RepliChrom: predicting 3D genome folding from DNA replication timing signals

Differentiating between the gene targets influenced by distal regulatory elements and those of other nearby transcribed genes is a challenging problem. However, identifying this distinction holds promise for revealing the underlying causal basis of complex diseases. Despite advances in recent high-throughput experimental methods that facilitate reconstruction of the regulatory landscape across the genome, it remains largely unclear to what extent DNA replication timing signals contribute to guiding enhancer-promoter interactions. Here we introduce RepliChrom, a computational method for predicting enhancer-promoter interactions based on replication timing features.

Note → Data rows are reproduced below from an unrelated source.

Lemma check_files_raise (base : string) (fs : string -> file_state)
    (e : string * string) (entries : list (string * string)) :
  (forall r, check_file base fs r e = Raise TypeError) ->
  In e entries ->
  forall r, check_files base fs r entries = Raise TypeError.
Proof.
  intros He. induction entries as [ | e0 rest IH]; intros Hin r;
    [destruct Hin | ].
  cbn [check_files]. destruct Hin as [-> | Hin].
  - now rewrite He.
  - pose proof (check_file_cases base fs r e0) as C.
    destruct (check_file base fs r e0) as [r' | x]; cbn [bind].
    + now apply IH.
    + destruct C as [-> _]. reflexivity.
Qed.

(** X16: an expected file whose document is a bare non-zero number or
    [true] makes the verifier raise [TypeError] instead of reporting an
    error, in either mode and whatever the other files hold. *)
Theorem scalar_document_crashes (strict : bool) (base : string)
    (fs : string -> file_state) (e : string * string) :
  In e EXPECTED_FILES ->
  scalar_document (fs (fst e)) = true ->
  main strict base true fs = Raise TypeError.
Proof.
  intros Hin S. unfold main. cbn [negb].
  rewrite (check_files_raise base fs e EXPECTED_FILES); [reflexivity | | exact Hin].
  intros r. now apply check_file_scalar.
Qed.

Lemma scalar_document_crashes_witness :
  main false "_cac_25" true (fun _ => Document (VInt 42)) = Raise TypeError.
Proof.
  apply (scalar_document_crashes false "_cac_25" (fun _ => Document (VInt 42))
           ("controller_projects.yml", "controller_projects")).
  - cbn. tauto.
  - reflexivity.
Defined.

Lemma check_files_total (base : string) (fs : string -> file_state)
    (entries : list (string * string)) :
  (forall e, In e entries -> mapping_or_missing (fs (fst e)) = true) ->
  forall r, exists r', check_files base fs r entries = Ok r'.
Proof.
  induction entries as [ | e0 rest IH]; intros H r; cbn [check_files]; eauto.
  pose proof (check_file_cases base fs r e0) as C.
  destruct (check_file base fs r e0) as [r' | x]; cbn [bind].
  - apply IH. intros e Hin. apply H. now right.
  - destruct C as [_ C]. rewrite (H e0 (or_introl eq_refl)) in C.
    discriminate C.
Qed.

(** X17: when each expected file is absent, unreadable, empty, or holds a
    mapping, the verifier returns an exit code: it raises nothing. *)
Theorem mapping_documents_verified (strict : bool) (base : string)
    (base_exists : bool) (fs : string -> file_state) :
  (forall e, In e EXPECTED_FILES -> mapping_or_missing (fs (fst e)) = true) ->
  exists code, main strict base base_exists fs = Ok code.
Proof.
  intros H. unfold main. destruct base_exists; cbn [negb]; eauto.
  destruct (check_files_total base fs EXPECTED_FILES H (mkReport [] []))
    as (r & E).
  rewrite E. cbn [bind]. eauto.
Qed.

Lemma mapping_documents_verified_witness :
  exists code, main true "_cac_25" true empty_directory = Ok code.
Proof.
  apply (mapping_documents_verified true "_cac_25" true empty_directory).
  intros e _. reflexivity.
Defined.

Lemma check_files_warnings (base : string) (fs : string -> file_state)
    (entries : list (string * string)) (r r' : report) :
  check_files base fs r entries = Ok r' ->
  warnings r'
  = List.app (warnings r)
      (map (fun e => "Missing expected file: " ++ path_join base (fst e))
         (filter (fun e => is_absent (fs (fst e))) entries))
  /\ ((forall e, In e entries -> is_absent (fs (fst e)) = true) ->
      errors r' = errors r).
Proof.
  revert r. induction entries as [ | e0 rest IH]; intros r; cbn [check_files].
  - intros H. apply ok_inj in H. subst. cbn. rewrite app_nil_r. auto.
  - pose proof (check_file_cases base fs r e0) as C.
    destruct (check_file base fs r e0) as [r1 | x]; cbn [bind];
      [ | discriminate].
    destruct C as [W E]. intros H. destruct (IH r1 H) as [W' E'].
    split.
    + rewrite W', W. cbn [filter].
      destruct (is_absent (fs (fst e0))); cbn [map];
        now rewrite <- app_assoc.
    + intros A. rewrite E'; [ | intros e Hin; apply A; now right].
      apply E, A. now left.
Qed.
(** * Apollo client provisioning and cache hydration

    A shallow embedding of
    [packages/headless/src/graphql/apolloClient.ts]: the module
    initialisation that resolves the endpoint, [createApolloClient],
    [initializeApollo], [addApolloState] and [useApollo].

    JavaScript data is embedded as a tree of values whose objects are
    finite maps from property names to values.  Module state, the
    clients that have been constructed and the caller-owned page-props
    objects are threaded explicitly through a [state] record, so that
    object identity (which client, which props object) is a location.

    Two collaborators are external packages, not code of this
    repository, and are embedded after their published behaviour:
    the [deepmerge] package (imported at line 6) and the
    [extract]/[restore] primitives of Apollo's in-memory cache. *)

From stdpp Require Import gmap strings list fin_maps pretty.
From Stdlib Require Import ZArith Bool.

#[local] Set Warnings "-register-all".
#[local] Open Scope string_scope.

(** ** JavaScript values *)

(** Every object is a bag of own enumerable properties; an array is an
    object flagged as such whose properties are its indices.  Numbers
    are restricted to integers (the cache stores JSON data; [NaN] does
    not occur in it). *)
Inductive value : Type :=
  | VUndefined
  | VNull
  | VBool (b : bool)
  | VNum (n : Z)
  | VStr (s : string)
  | VObject (is_array : bool) (fields : gmap string value).


(** [{k0: v0, ...}] *)
Definition object (fields : gmap string value) : value :=
  VObject false fields.

(** The boolean coercion used by [if (x)], [!x] and [||]. *)
Definition truthy (v : value) : bool :=
  match v with
  | VUndefined | VNull => false
  | VBool b => b
  | VNum n => negb (n =? 0)%Z
  | VStr s => negb (String.eqb s EmptyString)
  | VObject _ _ => true
  end.

(** [Array.isArray(v)] *)
Definition isArray (v : value) : bool :=
  match v with VObject a _ => a | _ => false end.

(** Own enumerable properties, [Object.keys(v)] with their values; a
    number or a boolean has none. *)
Definition own_fields (v : value) : gmap string value :=
  match v with VObject _ f => f | _ => ∅ end.

(** [key in v], guarded as in deepmerge's [propertyIsOnObject]: on a
    primitive the [in] operator throws and the guard answers false. *)
Definition propertyIsOnObject (v : value) (key : string) : bool :=
  bool_decide (is_Some (own_fields v !! key)).

(** [v[key]] for an object [v]. *)
Definition get (v : value) (key : string) : value :=
  default VUndefined (own_fields v !! key).

(** A measure for recursion on values. *)
Fixpoint value_size (v : value) : nat :=
  match v with
  | VObject _ f => S (map_fold (fun _ v' acc => value_size v' + acc) 0 f)
  | _ => 0
  end.

(** ** Completions *)

Inductive exn : Type :=
  | Error (message : string)
  | ReferenceError (message : string)
  | TypeError (message : string).

Inductive completion (A : Type) : Type :=
  | Normal (a : A)
  | Throw (e : exn).
Arguments Normal {A} a.
Arguments Throw {A} e.

(** [o[key] = x] in strict-mode code (a module is always strict): on an
    object the property is created or overwritten, on anything else the
    assignment throws.  [key] is a property name, not an array index. *)
Definition set_prop (o : value) (key : string) (x : value) : completion value :=
  match o with
  | VObject a f => Normal (VObject a (<[key := x]> f))
  | VUndefined | VNull =>
      Throw (TypeError "Cannot set properties of undefined or null")
  | _ => Throw (TypeError "Cannot create property on a primitive value")
  end.

(** ** The deepmerge package

    [deepmerge(target, source, options)] builds a new value: when one
    side is an array and the other is not, a clone of [source]; when
    both are arrays, [options.arrayMerge(target, source)]; otherwise
    [mergeObject]: the properties of [target] are cloned into a fresh
    destination, then every property of [source] overwrites its entry,
    recursively merged when the key is on [target] and the source
    value is mergeable.

    Keys are ordinary data keys: deepmerge's refusal to copy a key that
    [target] inherits from [Object.prototype] is outside the model. *)

(** [isMergeableObject]: a non-null object (dates, regular expressions
    and React elements do not occur in cache data). *)
Definition isMergeableObject (v : value) : bool :=
  match v with VObject _ _ => true | _ => false end.

(** [emptyTarget(val)] *)
Definition emptyTarget (val : value) : value :=
  if isArray val then VObject true ∅ else VObject false ∅.

(** [cloneUnlessOtherwiseSpecified(value, options)], which is
    [deepmerge(emptyTarget(value), value, options)] on a mergeable
    value ([cloneUnlessOtherwiseSpecified_deepmerge] below) and the
    value itself otherwise. *)
Fixpoint cloneUnlessOtherwiseSpecified
    (v : value) (arrayMerge : value -> value -> value) : value :=
  match v with
  | VObject true _ => arrayMerge (VObject true ∅) v
  | VObject false f =>
      VObject false ((fun x => cloneUnlessOtherwiseSpecified x arrayMerge) <$> f)
  | _ => v
  end.
(** The constructor's [requiredSpace] for a legend above or below the plot. *)
Lemma new_requiredSpace_horizontal (g : BasicGraph.t)
    (data : list LegendManager.Item) (w w' : World) (l : LegendManager.t) :
  LegendManager.new measureText g data w = (w', Returned l) ->
  LegendManager.position l = LegendManager.Pos.TOP \/
  LegendManager.position l = LegendManager.Pos.BOTTOM ->
  LegendManager.requiredSpace l = LegendManager.boxSize l + LegendManager.PADDING /\
  LegendManager.boxSize l = BasicGraph.labelFontSize (BasicGraph.options g) + 4 /\
  LegendManager.data l = data.
Proof.
  unfold LegendManager.new.
  change (Assert.assert true (Some "Legend data must not be null")) with (ret tt).
  unfold bind, ret.
  destruct (String.eqb (LegendManager.resolvePosition g) LegendManager.Pos.LEFT
            || String.eqb (LegendManager.resolvePosition g) LegendManager.Pos.RIGHT)
    eqn:Hside.
  - destruct (Arrays.longest (map LegendManager.label data) w) as [w1 [s | e]];
      [| discriminate].
    intros [= _ <-]. simpl. intros [Hp | Hp]; rewrite Hp in Hside; discriminate.
  - intros [= _ <-]. simpl. intros _. repeat split.
Qed.

End Host.

End LegendFacts.

(** C9, as amended.  For a legend above or below the plot, whenever [draw()]
    returns, the x offset has moved from its first value by exactly
    [arrays.sum(requiredSpaces)], the per-entry list that the alignment step
    sums as well, and the y offset has not moved.  The [requiredSpace] that
    the constructor computes for the padding is [boxSize + PADDING], the
    height of the legend row, whatever the entries. *)
Theorem legend_horizontal_offsets :
  forall (measureText : string -> Q) (axisColour PURPLE : string)
         (g : BasicGraph.t) (data : list LegendManager.Item)
         (w0 w1 w w' : World) (l : LegendManager.t)
         (first final : Q * Q),
    LegendManager.new measureText g data w0 = (w1, Returned l) ->
    LegendManager.position l = LegendManager.Pos.TOP \/
    LegendManager.position l = LegendManager.Pos.BOTTOM ->
    LegendManager.draw measureText axisColour PURPLE l w
    = (w', Returned (Some (first, final))) ->
    (fst final
     == fst first
        + Arrays.sum (LegendManager.requiredSpaces measureText l
                        LegendManager.Horizontal))%Q /\
    snd final = snd first /\
    LegendManager.requiredSpace l
    = (BasicGraph.labelFontSize (BasicGraph.options g) + 4
       + LegendManager.PADDING)%Q.
Proof.
  intros measureText axisColour PURPLE g data w0 w1 w w' l first final
    Hnew Hpos Hdraw.
  destruct (LegendFacts.new_requiredSpace_horizontal _ _ _ _ Hnew Hpos)
    as [Hspace [Hbox _]].
  destruct (LegendFacts.placement_horizontal l Hpos) as [xBegin [yBegin Hpl]].
  unfold LegendManager.draw in Hdraw. rewrite Hpl in Hdraw.
  unfold bind in Hdraw.
  destruct (LegendManager.debugBoundary _ _ _ _ _ _ w) as [w2 [[] | e]];
    [| discriminate].
  destruct (LegendManager.drawEntries _ _ _ _ _ _ _ w2) as [w3 [fin | e]] eqn:Hrun;
    [| discriminate].
  unfold ret in Hdraw. injection Hdraw as _ <- <-.
  apply LegendFacts.drawEntries_horizontal in Hrun.
  - destruct Hrun as [Hx Hy].
    split; [exact Hx |]. split; [exact Hy |].
    rewrite Hspace, Hbox. reflexivity.
  - unfold LegendManager.requiredSpaces. now rewrite LegendFacts.mapi_length.
Qed.

Lemma legend_horizontal_offsets_witness :
  LegendManager.new Sample.measureText Sample.legendGraph Sample.legendItems
    (Sample.world false)
  = (Sample.world false, Returned Sample.legend) /\
  (fst (20 + 47 + 46, 8)
   == fst (20, 8)
      + Arrays.sum (LegendManager.requiredSpaces Sample.measureText Sample.legend
                      LegendManager.Horizontal))%Q /\
  LegendManager.requiredSpace Sample.legend = (12 + 4 + LegendManager.PADDING)%Q.
Proof.
  assert (Hnew : LegendManager.new Sample.measureText Sample.legendGraph
                   Sample.legendItems (Sample.world false)
                 = (Sample.world false, Returned Sample.legend))
    by (vm_compute; reflexivity).
  assert (Hdraw : LegendManager.draw Sample.measureText "grey" "purple"
                    Sample.legend (Sample.world false)
                  = (Sample.drawnLegendWorld,
                     Returned (Some ((20, 8)%Q, (20 + 47 + 46, 8)%Q))))
    by (vm_compute; reflexivity).
  split; [exact Hnew |].
  pose proof (@legend_horizontal_offsets Sample.measureText "grey" "purple"
                Sample.legendGraph Sample.legendItems
                (Sample.world false) (Sample.world false) (Sample.world false)
                Sample.drawnLegendWorld
                Sample.legend (20, 8)%Q (20 + 47 + 46, 8)%Q
                Hnew (or_introl eq_refl) Hdraw) as [Hx [_ Hspace]].
  split; [exact Hx | exact Hspace].
Defined.

(** C9 as stated fails: for the two-entry sample legend the entries take
    47 + 46 pixels along the row, while [requiredSpace] is 24. *)
Lemma legend_spacing_differs_from_requiredSpace :
  ~ (forall (measureText : string -> Q) (axisColour PURPLE : string)
            (g : BasicGraph.t) (data : list LegendManager.Item)
            (w0 w1 w w' : World) (l : LegendManager.t) (first final : Q * Q),
       LegendManager.new measureText g data w0 = (w1, Returned l) ->
       LegendManager.position l = LegendManager.Pos.TOP \/
       LegendManager.position l = LegendManager.Pos.BOTTOM ->
       LegendManager.draw measureText axisColour PURPLE l w
       = (w', Returned (Some (first, final))) ->
       (fst final - fst first == LegendManager.requiredSpace l)%Q)
  /\ LegendManager.requiredSpaces Sample.measureText Sample.legend
       LegendManager.Horizontal = [47%Q; 46%Q]
  /\ LegendManager.requiredSpace Sample.legend = (12 + 4 + 8)%Q
  /\ snd (LegendManager.draw Sample.measureText "grey" "purple" Sample.legend
            (Sample.world false))
     = Returned (Some ((20, 8)%Q, (20 + 47 + 46, 8)%Q)).
Proof.
  assert (Hnew : LegendManager.new Sample.measureText Sample.legendGraph
                   Sample.legendItems (Sample.world false)
                 = (Sample.world false, Returned Sample.legend))
    by (vm_compute; reflexivity).
  assert (Hdraw : LegendManager.draw Sample.measureText "grey" "purple"
                    Sample.legend (Sample.world false)
                  = (Sample.drawnLegendWorld,
                     Returned (Some ((20, 8)%Q, (20 + 47 + 46, 8)%Q))))
    by (vm_compute; reflexivity).
  split; [| split; [| split]].
  - intros H.
    specialize (H Sample.measureText "grey" "purple" Sample.legendGraph
                  Sample.legendItems (Sample.world false) (Sample.world false)
                  (Sample.world false) Sample.drawnLegendWorld
                  Sample.legend (20, 8)%Q (20 + 47 + 46, 8)%Q
                  Hnew (or_introl eq_refl) Hdraw).
    vm_compute in H. discriminate H.
  - vm_compute. reflexivity.
  - vm_compute. reflexivity.
  - rewrite Hdraw. reflexivity.
Qed.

Assessing these features revealed replication timing conservation within the same cell types and specificity across different cell types. Our results across six cell types demonstrate that replication timing features effectively predict enhancer-promoter interactions. As a proof-of-principle, we applied RepliChrom to identify interactions from various chromatin conformation capture technologies, such as Hi-C, Hi-TrAC, ChIA-PET, and 5C. Moreover, we leveraged RepliChrom to screen for significant chromatin interactions in acute lymphoblastic leukemia samples, differentiating them precisely from normal samples. This work uncovers that replication timing signals shape the three-dimensional structure of fine-grained regulatory interactions.